**What you will do**
Quote exactly the lines spanning from the top of the data below to the line that contains "(forall n, r", including both.

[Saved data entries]
(* ===== verification/KdlTransports.v ===== *)
(** Package [kdl_typekit], transports: KDL values as CORBA sequences of doubles
    ([include/.../transports/corba/CorbaKDLConversion.hpp]) and in boost archives for
    message queues ([src/mqueue/kdl_mqueue.cpp]).

    A template specialised for a type is a class with instances. An Eigen matrix of
    dynamic size is its dimensions and its memory, column by column. Reading or writing
    outside of a buffer, assigning a matrix to one whose fixed dimensions differ and
    casting a number to a type that cannot hold it are undefined: [None] in the CORBA
    part, [Undefined] in the message queue part. Allocation succeeds. *)

From Stdlib Require Import Lia SpecFloat.
From Stdlib Require Init.Byte.
From coqutil Require Word.LittleEndianList Byte.
From S2P Require Import Prelude Float64 KdlProperties.
Local Open Scope string_scope.
Local Open Scope list_scope.
Local Open Scope Z_scope.

(** ** Values *)

Section Values.
Context {D : Type}.

Record Matrix := MkMatrix { rows : Z; cols : Z; data : list D }.

(** The shape of every matrix object: [r] rows and [c] columns where these are fixed. *)
Definition shaped (r c : option Z) (m : Matrix) : Prop :=
  0 <= rows m /\ 0 <= cols m /\ Z.of_nat (length (data m)) = rows m * cols m /\
  (forall n, r = Some n -> rows m = n) /\ (forall n, c = Some n -> cols m = n).

(** [Rotation::data], [Vector::data] *)
Definition Vector_data (v : Vector (D := D)) : list D := [vx v; vy v; vz v].
Definition set_Vector_data (l : list D) (v : Vector (D := D)) : Vector :=
  match l with [x; y; z] => MkVector x y z | _ => v end.
Definition Rotation_data (r : Rotation (D := D)) : list D :=
  [r00 r; r01 r; r02 r; r10 r; r11 r; r12 r; r20 r; r21 r; r22 r].
Definition set_Rotation_data (l : list D) (r : Rotation (D := D)) : Rotation :=
  match l with
  | [a; b; c; d; e; f; g; h; i] => MkRotation a b c d e f g h i
  | _ => r
  end.

(** Arguments of a fixed-size read that succeeded. *)
Lemma set_Vector_data_id (v v' : Vector) : set_Vector_data (Vector_data v) v' = v.
Proof. by destruct v. Qed.
Lemma set_Rotation_data_id (r r' : Rotation) : set_Rotation_data (Rotation_data r) r' = r.
Proof. by destruct r. Qed.
End Values.
Arguments Matrix : clear implicits.

(** ** CORBA *)

Module Corba.

Abbreviation double := spec_float.
(** [KDL::Corba::DoubleSequence], with [operator[]] unchecked. *)
Abbreviation DoubleSequence := (list double).

(** [CORBA::Any]: [<<=] replaces what it holds, [>>=] finds it if its type fits. *)
Class CorbaAny := {
  Any : Type;
  new_any : Any;
  insert : DoubleSequence -> Any -> Any;
  extract : Any -> option DoubleSequence }.
Class CorbaAnyLaws (CA : CorbaAny) := {
  extract_insert s a : extract (insert s a) = Some s;
  extract_new : extract new_any = None }.

(** [length(n)]: new elements are zero. *)
Definition set_length (n : Z) (cb : DoubleSequence) : DoubleSequence :=
  take (Z.to_nat n) cb ++ replicate (Z.to_nat n - length cb) (of_int 0).
(** [cb[i] = x], and the assignment of [l] to a map of the buffer from [i] on. *)
Definition set_at (i : nat) (x : double) (cb : DoubleSequence) : option DoubleSequence :=
  if decide (i < length cb)%nat then Some (<[i := x]> cb) else None.
Definition write_map (i : nat) (l : list double) (cb : DoubleSequence) : option DoubleSequence :=
  if decide (i + length l <= length cb)%nat
  then Some (take i cb ++ l ++ drop (i + length l) cb) else None.
(** A matrix mapped on the buffer from [i] on. *)
Definition read_map (i : nat) (r c : Z) (cb : DoubleSequence) : option (Matrix double) :=
  if decide (Z.of_nat i + r * c <= Z.of_nat (length cb))
  then Some (MkMatrix r c (take (Z.to_nat (r * c)) (drop i cb))) else None.

Section Conversions.
Context `{CA : CorbaAny}.

(** The template [AnyConversion<T>]. *)
Class AnyConversion (T : Type) := {
  toAny : T -> option DoubleSequence;
  updateAny : T -> Any -> option (bool * Any);
  update : Any -> T -> option (bool * T);
  createAny : T -> option Any;
  toCorbaType : DoubleSequence -> T -> option (bool * DoubleSequence);
  toStdType : T -> DoubleSequence -> option (bool * T) }.

(** The members written in the same way in every specialisation; [toAny] and
    [toCorbaType] are defined by one another, in the one or the other direction. *)
Definition conversion {T} (any : T -> option DoubleSequence)
    (corba : DoubleSequence -> T -> option (bool * DoubleSequence))
    (std : T -> DoubleSequence -> option (bool * T)) : AnyConversion T := {|
  toAny := any;
  updateAny t a := s ← any t; Some (true, insert s a);
  update a _value :=
    match extract a with
    | Some result => std _value result
    | None => Some (false, _value)
    end;
  createAny t := s ← any t; Some (insert s new_any);
  toCorbaType := corba;
  toStdType := std |}.
Definition by_toAny {T} (any : T -> option DoubleSequence) (std : T -> DoubleSequence -> option (bool * T)) :=
  conversion any (fun cb tp => s ← any tp; Some (true, s)) std.
Definition by_toCorbaType {T} (corba : DoubleSequence -> T -> option (bool * DoubleSequence))
    (std : T -> DoubleSequence -> option (bool * T)) :=
  conversion (fun tp => snd <$> corba [] tp) corba std.

(* [typekits/kdl_typekit/include/orocos/kdl_typekit/transports/corba/CorbaKDLConversion.hpp:15-64] AnyConversion *)
Definition AnyConversion_Vector : AnyConversion (Vector (D := double)) := by_toAny
  (fun orig => Some [vx orig; vy orig; vz orig])
  (fun tp cb => x ← cb !! 0%nat; y ← cb !! 1%nat; z ← cb !! 2%nat; Some (true, MkVector x y z)).

(* [typekits/kdl_typekit/include/orocos/kdl_typekit/transports/corba/CorbaKDLConversion.hpp:66-118] AnyConversion *)
Definition AnyConversion_Rotation : AnyConversion (Rotation (D := double)) := by_toAny
  (fun orig => Some [r00 orig; r01 orig; r02 orig; r10 orig; r11 orig; r12 orig; r20 orig; r21 orig; r22 orig])
  (fun tp cb =>
     a ← cb !! 0%nat; b ← cb !! 1%nat; c ← cb !! 2%nat;
     d ← cb !! 3%nat; e ← cb !! 4%nat; f ← cb !! 5%nat;
     g ← cb !! 6%nat; h ← cb !! 7%nat; i ← cb !! 8%nat;
     Some (true, MkRotation a b c d e f g h i)).

(* [typekits/kdl_typekit/include/orocos/kdl_typekit/transports/corba/CorbaKDLConversion.hpp:120-185] AnyConversion *)
Definition AnyConversion_Frame : AnyConversion (Frame (D := double)) := by_toAny
  (fun orig =>
     let p := frame_p orig in let M := frame_M orig in
     Some [vx p; vy p; vz p; r00 M; r01 M; r02 M; r10 M; r11 M; r12 M; r20 M; r21 M; r22 M])
  (fun tp cb =>
     x ← cb !! 0%nat; y ← cb !! 1%nat; z ← cb !! 2%nat;
     a ← cb !! 3%nat; b ← cb !! 4%nat; c ← cb !! 5%nat;
     d ← cb !! 6%nat; e ← cb !! 7%nat; f ← cb !! 8%nat;
     g ← cb !! 9%nat; h ← cb !! 10%nat; i ← cb !! 11%nat;
     Some (true, MkFrame (MkRotation a b c d e f g h i) (MkVector x y z))).

(* [typekits/kdl_typekit/include/orocos/kdl_typekit/transports/corba/CorbaKDLConversion.hpp:187-241] AnyConversion *)
Definition AnyConversion_Wrench : AnyConversion (Wrench (D := double)) := by_toAny
  (fun orig =>
     let f := force orig in let t := torque orig in Some [vx f; vy f; vz f; vx t; vy t; vz t])
  (fun tp cb =>
     x ← cb !! 0%nat; y ← cb !! 1%nat; z ← cb !! 2%nat;
     x' ← cb !! 3%nat; y' ← cb !! 4%nat; z' ← cb !! 5%nat;
     Some (true, MkWrench (MkVector x y z) (MkVector x' y' z'))).

(* [typekits/kdl_typekit/include/orocos/kdl_typekit/transports/corba/CorbaKDLConversion.hpp:243-297] AnyConversion *)
Definition AnyConversion_Twist : AnyConversion (Twist (D := double)) := by_toAny
  (fun orig =>
     let v := vel orig in let r := rot orig in Some [vx v; vy v; vz v; vx r; vy r; vz r])
  (fun tp cb =>
     x ← cb !! 0%nat; y ← cb !! 1%nat; z ← cb !! 2%nat;
     x' ← cb !! 3%nat; y' ← cb !! 4%nat; z' ← cb !! 5%nat;
     Some (true, MkTwist (MkVector x y z) (MkVector x' y' z'))).

(** A Jacobian has six rows. [resize] takes an [unsigned int]; the assignment of the
    mapped matrix then sets the number of columns again. *)
(* [typekits/kdl_typekit/include/orocos/kdl_typekit/transports/corba/CorbaKDLConversion.hpp:298-357] AnyConversion *)
Definition AnyConversion_Jacobian : AnyConversion (Matrix double) := by_toCorbaType
  (fun cb tp =>
     let r := umod 64 (rows tp) in
     let c := umod 64 (cols tp) in
     let cb := set_length (umod 32 (Z.of_nat (length (data tp)) + 2)) cb in
     cb ← set_at 0 (of_int r) cb;
     cb ← set_at 1 (of_int c) cb;
     cb ← write_map 2 (data tp) cb;
     Some (true, cb))
  (fun tp cb =>
     if decide (length cb < 2)%nat then Some (false, tp)
     else
       r ← cb !! 0%nat; r ← to_uint64 r;
       c ← cb !! 1%nat; c ← to_uint64 c;
       m ← read_map 2 r c cb;
       if decide (rows m = 6) then Some (true, m) else None).

(* [typekits/kdl_typekit/include/orocos/kdl_typekit/transports/corba/CorbaKDLConversion.hpp:359-401] AnyConversion *)
Definition AnyConversion_JntArray : AnyConversion (list double) := by_toCorbaType
  (fun cb tp =>
     let cb := set_length (umod 32 (Z.of_nat (length tp))) cb in
     if decide (length cb = length tp) then cb ← write_map 0 tp cb; Some (true, cb) else None)
  (fun tp cb => Some (true, cb)).

End Conversions.
Arguments AnyConversion {CA} T.
#[export] Existing Instances AnyConversion_Vector AnyConversion_Rotation AnyConversion_Frame
  AnyConversion_Wrench AnyConversion_Twist AnyConversion_Jacobian AnyConversion_JntArray.

(** *** Sequences *)

Lemma length_set_length n cb : 0 <= n -> Z.of_nat (length (set_length n cb)) = n.
Proof. intros Hn. unfold set_length. rewrite length_app, length_take, length_replicate. lia. Qed.
Lemma rtt_name_inj p p' x x' n n' e e' :
  identifier p -> identifier p' -> identifier n -> identifier n' -> stops e -> stops e' ->
  rtt_name p x n e = rtt_name p' x' n' e' -> p = p' /\ x = x' /\ n = n' /\ e = e'.
Proof.
  unfold rtt_name. intros Hp Hp' Hn Hn' He He' H%slash_inj.
  apply identifier_split in H as [-> H%slash_inj]; [|done..].
  apply identifier_split in H as [Hd H%slash_inj];
    [|destruct x; apply (bool_decide_unpack _); vm_compute; exact I
     |destruct x'; apply (bool_decide_unpack _); vm_compute; exact I|done..].
  apply identifier_split in H as [H ->]; [|by apply identifier_suffix..|done|done].
  by apply suffix_inj in H as [-> ->].
Qed.

Lemma type_name_inj T T' : plugin_type T -> plugin_type T' -> type_name T = type_name T' -> T = T'.
Proof.
  intros HT HT' H.
  destruct T as [| |p x n|[]|[]| |]; try done; destruct T' as [| |p' x' n'|[]|[]| |]; try done;
    destruct HT, HT'; apply rtt_name_inj in H as (-> & -> & -> & ?); done.
Qed.

(** ** What the typekits register *)

Definition well_formed (p : interfaces) : Prop :=
  identifier (pkg_name p) /\ Forall identifier (messages p ++ services p ++ actions p) /\
  NoDup (messages p) /\ NoDup (services p) /\ NoDup (actions p).

Definition template_of (T : cxx_type) : rtt_template :=
  match T with
  | vector_of _ => PrimitiveSequenceTypeInfo
  | carray_of _ => CArrayTypeInfo
  | _ => RosIntrospectionTypeInfo
  end.
Fixpoint package_of (T : cxx_type) : string :=
  match T with
  | Ros pkg _ _ => pkg
  | vector_of T | carray_of T => package_of T
  | _ => ""
  end.

Ltac string_eq :=
  apply list_ascii_inj; unfold rtt_name, part_dir, part_suffix;
  rewrite ?list_ascii_app; cbn [String.list_ascii_of_string];
  rewrite <- ?app_assoc, ?app_nil_r; reflexivity.

(** Case analysis on the loop that a generator comes from. *)
Ltac by_loop H :=
  unfold generated_types in H; rewrite !elem_of_app in H;
  destruct H as [H|[H|H]]; apply list_elem_of_bind in H; destruct H as (?name & H & ?Hname);
  repeat (apply elem_of_cons in H; destruct H as [->|H]; [|try (by apply elem_of_nil in H)]).

Lemma generated_types_spec p g : well_formed p -> g ∈ generated_types p ->
  g = MkGenerator (template_of (gen_type g)) (gen_type g) (type_name (gen_type g)) /\
  plugin_type (gen_type g) /\ package_of (gen_type g) = pkg_name p.
Proof.
  intros (Hp & Hn & _) Hg. rewrite !Forall_app, !Forall_forall in Hn. destruct Hn as (Hm & Hs & Ha).
  by_loop Hg; (split; [f_equal; cbn [type_name gen_type]; string_eq | cbn; auto]).
Qed.

Lemma generated_types_nodup p : well_formed p -> NoDup (generated_types p).
Proof.
  intros (_ & _ & Hm & Hs & Ha). unfold generated_types. rewrite !NoDup_app. split_and!.
  1,3,5: apply NoDup_bind; try done.
  - intros x y g _ _ Hx Hy. unfold message_generators in *. set_solver.
  - intros x _. unfold message_generators. apply NoDup_ListNoDup. repeat constructor; cbn; naive_solver.
  - intros x y g _ _ Hx Hy. unfold service_generators in *. set_solver.
  - intros x _. repeat constructor; set_solver.
  - intros x y g _ _ Hx Hy. unfold action_generators in *. set_solver.
  - intros x _. repeat constructor; set_solver.
  - intros g. rewrite list_elem_of_bind. intros (m & Hg & _) H. unfold message_generators in Hg.
    rewrite elem_of_app, !list_elem_of_bind in H. unfold service_generators, action_generators in H. set_solver.
  - intros g. rewrite !list_elem_of_bind. unfold service_generators, action_generators. set_solver.
Qed.

(** All packages together. *)
Section Packages.
Variable ps : list interfaces.
Hypothesis packages_ok : Forall well_formed ps.
Hypothesis packages_distinct : NoDup (pkg_name <$> ps).

Lemma package_by_name p q : p ∈ ps -> q ∈ ps -> pkg_name p = pkg_name q -> p = q.
Proof.
  intros (i & Hi)%list_elem_of_lookup (j & Hj)%list_elem_of_lookup E.
  assert (i = j) as ->; [|congruence].
  eapply (NoDup_lookup _ _ _ (pkg_name p) packages_distinct); rewrite list_lookup_fmap.
  - by rewrite Hi.
  - by rewrite Hj, E.
Qed.

Lemma generated_in g : g ∈ ps ≫= generated_types ->
  exists p, p ∈ ps /\ g ∈ generated_types p /\
    g = MkGenerator (template_of (gen_type g)) (gen_type g) (type_name (gen_type g)) /\
    plugin_type (gen_type g) /\ package_of (gen_type g) = pkg_name p.
Proof.
  intros (p & Hg & Hp)%list_elem_of_bind. exists p. split; [done|]. split; [done|].
  apply generated_types_spec; [|done]. rewrite Forall_forall in packages_ok. by apply packages_ok.
Qed.

(** No two types are registered under one name. *)
Lemma generated_names_nodup : NoDup (gen_name <$> (ps ≫= generated_types)).
Proof.
  apply NoDup_fmap_2_strong.
  - intros g g' (p & _ & _ & Eg & Hg & _)%generated_in (p' & _ & _ & Eg' & Hg' & _)%generated_in H.
    rewrite Eg, Eg' in H. apply type_name_inj in H; [|done..]. by rewrite Eg, Eg', H.
  - rewrite Forall_forall in packages_ok. apply NoDup_bind.
    + intros p q g Hp Hq Hgp Hgq. apply package_by_name; [done..|].
      apply generated_types_spec in Hgp as (_ & _ & <-); [|by apply packages_ok].
      by apply generated_types_spec in Hgq as (_ & _ & <-); [|by apply packages_ok].
    + intros p Hp. by apply generated_types_nodup, packages_ok.
    + by eapply NoDup_fmap_1.
Qed.
End Packages.

Section Loading.
Context {TI : TypeInfoRepository} {TIL : TypeInfoRepositoryLaws TI}.

Definition load_typekits (ps : list interfaces) (r : TypeInfos) : TypeInfos :=
  fold_left (fun r p => (generated_loadTypes p r).2) ps r.

Lemma load_typekits_bind ps r :
  load_typekits ps r = fold_left (fun r g => add_generator g r) (ps ≫= generated_types) r.
Proof.
  unfold load_typekits. revert r. induction ps as [|p ps IH]; intros r; [done|].
  cbn [fold_left mbind list_bind]. rewrite fold_left_app. apply IH.
Qed.

Lemma add_generators_other l r n :
  n ∉ gen_name <$> l -> type_named (fold_left (fun r g => add_generator g r) l r) n = type_named r n.
Proof.
  revert r. induction l as [|g l IH]; intros r Hn; [done|]. cbn in *.
  apply not_elem_of_cons in Hn as [Hne Hn]. rewrite IH by done. by apply add_generator_other.
Qed.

**Your solution**
(* ===== verification/KdlTransports.v ===== *)
(** Package [kdl_typekit], transports: KDL values as CORBA sequences of doubles
    ([include/.../transports/corba/CorbaKDLConversion.hpp]) and in boost archives for
    message queues ([src/mqueue/kdl_mqueue.cpp]).

    A template specialised for a type is a class with instances. An Eigen matrix of
    dynamic size is its dimensions and its memory, column by column. Reading or writing
    outside of a buffer, assigning a matrix to one whose fixed dimensions differ and
    casting a number to a type that cannot hold it are undefined: [None] in the CORBA
    part, [Undefined] in the message queue part. Allocation succeeds. *)

From Stdlib Require Import Lia SpecFloat.
From Stdlib Require Init.Byte.
From coqutil Require Word.LittleEndianList Byte.
From S2P Require Import Prelude Float64 KdlProperties.
Local Open Scope string_scope.
Local Open Scope list_scope.
Local Open Scope Z_scope.

(** ** Values *)

Section Values.
Context {D : Type}.

Record Matrix := MkMatrix { rows : Z; cols : Z; data : list D }.

(** The shape of every matrix object: [r] rows and [c] columns where these are fixed. *)
Definition shaped (r c : option Z) (m : Matrix) : Prop :=
  0 <= rows m /\ 0 <= cols m /\ Z.of_nat (length (data m)) = rows m * cols m /\
  (forall n, r = Some n -> rows m = n) /\ (forall n, c = Some n -> cols m = n).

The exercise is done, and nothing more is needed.